Subject(s): ANIMATION (Cinematography); MOTION pictures
Source: Fantasy & Science Fiction, Aug2001, Vol. 101 Issue 2, p80, 5p
Author(s): Maio, Kathi
Abstract: Comments on several movies that mix animation and live action.
AN: 4721723
ISSN: 1095-8258
Database: Australia/New Zealand Reference Centre

Section: FILMS
WAITING (AND WAITING) FOR ANOTHER ROGER RABBIT


IN THE TV commercial, a determined and somewhat anxious little boy stomps through Disney World. There will be no rides or other amusements for him, he informs his parents, until he gets a chance to meet and greet that great American icon, Mickey Mouse. Then, magically, the bright-eyed rodent appears before the lad, and the little tyke is struck dumb with awe and joy.

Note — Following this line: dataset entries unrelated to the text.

Lemma split_with_windows (recurse : option (string -> list string))
    (separator text : string) :
  match recurse with
  | Some f => forall s, stripped_spans_reproduce_content s (f s)
  | None => separator = ""
  end ->
  stripped_spans_reproduce_content text
    (split_with chunk_size chunk_overlap recurse separator text).
Proof.
  intros Hrec. unfold split_with.
  destruct (split_loop_windows recurse (_split_text_with_regex text separator))
    with (good := @nil string) (ws := @nil (string * string))
    as (ws' & good' & Hfold & Hc' & Hcat); [|done|].
  { destruct recurse; [done|]. subst separator.
    apply Forall_forall. intros x Hx.
    by rewrite (split_chars_length text x). }
  change (@nil string) with (stripped_windows []) at 1. rewrite Hfold.
  destruct (flush_windows good' ws' Hc') as (ws1 & -> & Hc1 & Hcat1).
  exists ws1. split; [|done].
  rewrite Hcat1, Hcat. simpl. apply split_text_with_regex_concat.
Qed.

Lemma split_text_windows (last : string) (separators : list string) :
  (exists l, separators = l ++ [""]) ->
  forall text,
    stripped_spans_reproduce_content text
      (_split_text chunk_size chunk_overlap last separators text).
Proof.
  induction separators as [|_s rest IH]; intros [l Hl] text.
  - by destruct l.
  - assert (_s <> "" -> exists l', rest = l' ++ [""]) as Hrest.
    { intros Hs. destruct l as [|x l]; simplify_eq/=; eauto. }
    cbn [_split_text].
    destruct (String.eqb_spec _s "") as [->|Hs].
    + by apply split_with_windows.
    + specialize (IH (Hrest Hs)).
      destruct (is_infix _s text); [|by apply IH].
      apply split_with_windows.
      destruct rest; [|done].
      destruct (Hrest Hs) as [l' Hl']. by destruct l'.
Qed.

End Split.

Lemma page_content_chunks (m : gmap string string) (chunks : list string) :
  page_content <$> ((fun chunk => mkDocument chunk m) <$> chunks) = chunks.
Proof. induction chunks as [|c chunks IH]; [done|]. simpl. by f_equal. Qed.

(** C7, as the code has it.  The content of a document is cut into
    consecutive spans that concatenate to the content exactly; every chunk is
    one span, preceded by the overlap carried over from the text just before
    it, with leading and trailing whitespace stripped, and a window that is
    empty once stripped gives no chunk.  Nothing but whitespace at the ends
    of a window is dropped. *)
Theorem chunk_spans_reproduce_content_up_to_strip (d : Document) :
  stripped_spans_reproduce_content (page_content d)
    (page_content <$> @split_documents (RecursiveCharacterTextSplitter 1000 200) [d]).
Proof.
  rewrite split_documents_flat_map. cbn [flat_map].
  rewrite app_nil_r, page_content_chunks.
  apply (split_text_windows 1000 200 ltac:(lia)
           (List.last default_separators "") default_separators).
  by exists [nl +:+ nl; nl; " "].
Qed.

(** * The properties on concrete runs *)


Lemma other_sources_always_kept_witness :
  exists out,
    fst (filter_documents_by_date (py_datetime := Ref.python_datetime)
           Sample.mixed_docs "2024-05-25") = Ok out /\
    (forall doc, doc ∈ Sample.mixed_docs -> source doc <> Some "newsapi" -> doc ∈ out) /\
    List.filter (fun doc => negb (has_source "newsapi" doc)) out
    = List.filter (fun doc => negb (has_source "newsapi" doc)) Sample.mixed_docs.
Proof.
  apply (other_sources_always_kept (py_datetime := Ref.python_datetime)
           Sample.mixed_docs "2024-05-25" (mkDate 2024 5 25)).
  vm_compute. reflexivity.
Defined.

Lemma context_is_prefix_of_combined_witness :
  let w := Sample.world_with Sample.fifteen_docs true in
  let combined :=
    take 8 Sample.fifteen_docs
    ++ List.filter (has_source "website") Sample.fifteen_docs in
  exists out,
    fst (retrieve_and_filter_context (py_datetime := Ref.python_datetime)
           (chroma := Ref.chroma) "Acme" 7 w) = Ok out /\
    out = take 7 combined /\
    out `prefix_of` combined /\
    length out = Nat.min 7 (length combined) /\
    (length combined = 15 -> length out = 7).
Proof.
  intros w.
  apply (context_is_prefix_of_combined (py_datetime := Ref.python_datetime)
           (chroma := Ref.chroma) "Acme" 7 w
           (mkDatetime (mkDate 2024 5 25) 10 0 0 0)
           Sample.fifteen_docs (take 8 Sample.fifteen_docs));
    vm_compute; reflexivity.
Defined.
(** * ConvertaTXT: the batch ingestion pipeline and the text normaliser

    A shallow embedding of [src/App.tsx] (the React component that drives the
    application) and of the second copy of the component, which wraps every
    file in [processFileWithTimeout].

    - [JS]         JavaScript strings as sequences of UTF-16 code units, with
                   the [String.prototype] and [Array.prototype] methods the
                   component calls; [toLowerCase] with the case tables of
                   the Unicode Character Database.
    - [Normalizer] the conversion steps shared by [handleConvert] and
                   [handleDownload], and the same steps told on lines.
    - [File], [ProcessedFile], [World], [Action], [AppState]: the data, the
                   collaborators outside the component, and the React state
                   with the updates made to it.
    - [App]        [processFile], [handleFolderUpload], [handleDownload] of
                   [src/App.tsx]; a run is the sequence of its state updates.
    - [AppRun]     completed batches and the three ways the loop ends.
    - [Timed]      [processFile], [processFileWithTimeout] and
                   [handleFolderUpload] of the copy with the timer, with the
                   time of every update.
    - [ClassifierSpec], [Sample]: the routing tables in words, sample inputs.
    - [Extractors], [Ocr], [Zip]: the branches of [processOfficeFile] and of
                   the PDF loop, the OCR worker, the archive of
                   [handleDownload].
    - [Abort]      [abortControllerRef]: [handleCancel], the controller each
                   upload makes, and what the loop reads.
    - [Cases]      more sample inputs.

    The second half proves the properties: order of the results, counters,
    cancellation, timeouts, classification, normalisation, file names and
    the archive, the extraction branches. *)

From stdpp Require Import base list option sorting strings gmap.
From Stdlib Require DecimalString.
From Stdlib Require Import NArith Lia.

(* ===================================================================== *)
(** * JavaScript strings *)
(* ===================================================================== *)

Module JS.

(** A JavaScript string is a sequence of UTF-16 code units. *)
Abbreviation jsstring := (list N).

(** Literals: an ASCII Rocq string read as code units. *)
Definition str (s : String.string) : jsstring :=
  map Ascii.N_of_ascii (String.list_ascii_of_string s).
Arguments str s%_string.

Definition LF : N := 10.
Definition CR : N := 13.

(** [s.split(sep)] for a one-character separator: never the empty array,
    [''.split(sep)] is [['']]. *)
Fixpoint split (sep : N) (s : jsstring) : list jsstring :=
  match s with
  | [] => [[]]
  | c :: s' =>
      if N.eqb c sep then [] :: split sep s'
      else match split sep s' with
           | [] => [[c]]
           | l :: ls => (c :: l) :: ls
           end
  end.

(** [arr.join(sep)]. *)
Fixpoint join (sep : jsstring) (ls : list jsstring) : jsstring :=
  match ls with
  | [] => []
  | l :: ls' =>
      match ls' with
      | [] => l
      | _ :: _ => l ++ sep ++ join sep ls'
      end
  end.

(** [arr.pop()] on the result of a [split], which is never empty: the last
    element. *)
Definition pop (ls : list jsstring) : jsstring := List.last ls [].

(** ECMAScript WhiteSpace and LineTerminator code points, the characters
    [String.prototype.trim] strips.  All of them are in the basic plane. *)
Definition isWhiteSpace (c : N) : bool :=
  (N.eqb c 9 || N.eqb c 10 || N.eqb c 11 || N.eqb c 12 || N.eqb c 13
   || N.eqb c 32 || N.eqb c 160 || N.eqb c 5760
   || (N.leb 8192 c && N.leb c 8202)
   || N.eqb c 8232 || N.eqb c 8233 || N.eqb c 8239 || N.eqb c 8287
   || N.eqb c 12288 || N.eqb c 65279)%bool.

Fixpoint trimStart (s : jsstring) : jsstring :=
  match s with
  | [] => []
  | c :: s' => if isWhiteSpace c then trimStart s' else s
  end.

Fixpoint trimEnd (s : jsstring) : jsstring :=
  match s with
  | [] => []
  | c :: s' =>
      match trimEnd s' with
      | [] => if isWhiteSpace c then [] else [c]
      | t => c :: t
      end
  end.

(** [s.trim()]. *)
Definition trim (s : jsstring) : jsstring := trimEnd (trimStart s).

(** [s.replace(/\n/g, r)]: every line feed replaced by [r]. *)
Fixpoint replaceLF (r : jsstring) (s : jsstring) : jsstring :=
  match s with
  | [] => []
  | c :: s' => (if N.eqb c LF then r else [c]) ++ replaceLF r s'
  end.

(** [s.startsWith(p)]. *)
Fixpoint startsWith (s p : jsstring) : bool :=
  match p, s with
  | [], _ => true
  | _ :: _, [] => false
  | a :: p', b :: s' => N.eqb a b && startsWith s' p'
  end.

(** UTF-16: the code points of a string.  A high surrogate followed by a
    low one is one code point; any other code unit stands for itself. *)
Definition isHighSurrogate (c : N) : bool := N.leb 55296 c && N.leb c 56319.
Definition isLowSurrogate (c : N) : bool := N.leb 56320 c && N.leb c 57343.

Fixpoint codePoints (s : jsstring) : list N :=
  match s with
  | [] => []
  | hi :: t =>
      match t with
      | lo :: r =>
          if isHighSurrogate hi && isLowSurrogate lo
          then (65536 + (hi - 55296) * 1024 + (lo - 56320))%N :: codePoints r
          else hi :: codePoints t
      | [] => [hi]
      end
  end.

Ah, to be four again! To see some dude (or dudess) in red pants, big shoes, and an oversized plastic puppet head, and somehow believe that you're actually meeting a favorite cartoon friend -- wouldn't that be swell?

You bet it would. And that is why even those of us who are old enough to know better have always been enchanted by movies that mix animation and live action, cartoons and a "real" world.

In the 1920s the Fleischer brothers produced their KoKo the Clown cartoons, in which their hero emerged "Out of the Inkwell" to move through photographed environments. Conversely, in Walt Disney's earliest "comics," the Alice comedy shorts, a real little girl interacted with animated characters and illustrated backgrounds.

So, from the early days of films, these two realms have converged on screen. Because of the labor-intensive and technically challenging nature of animation/live-action hybrids, the classic examples were either short films, or cartoon-enhanced interludes in acted films.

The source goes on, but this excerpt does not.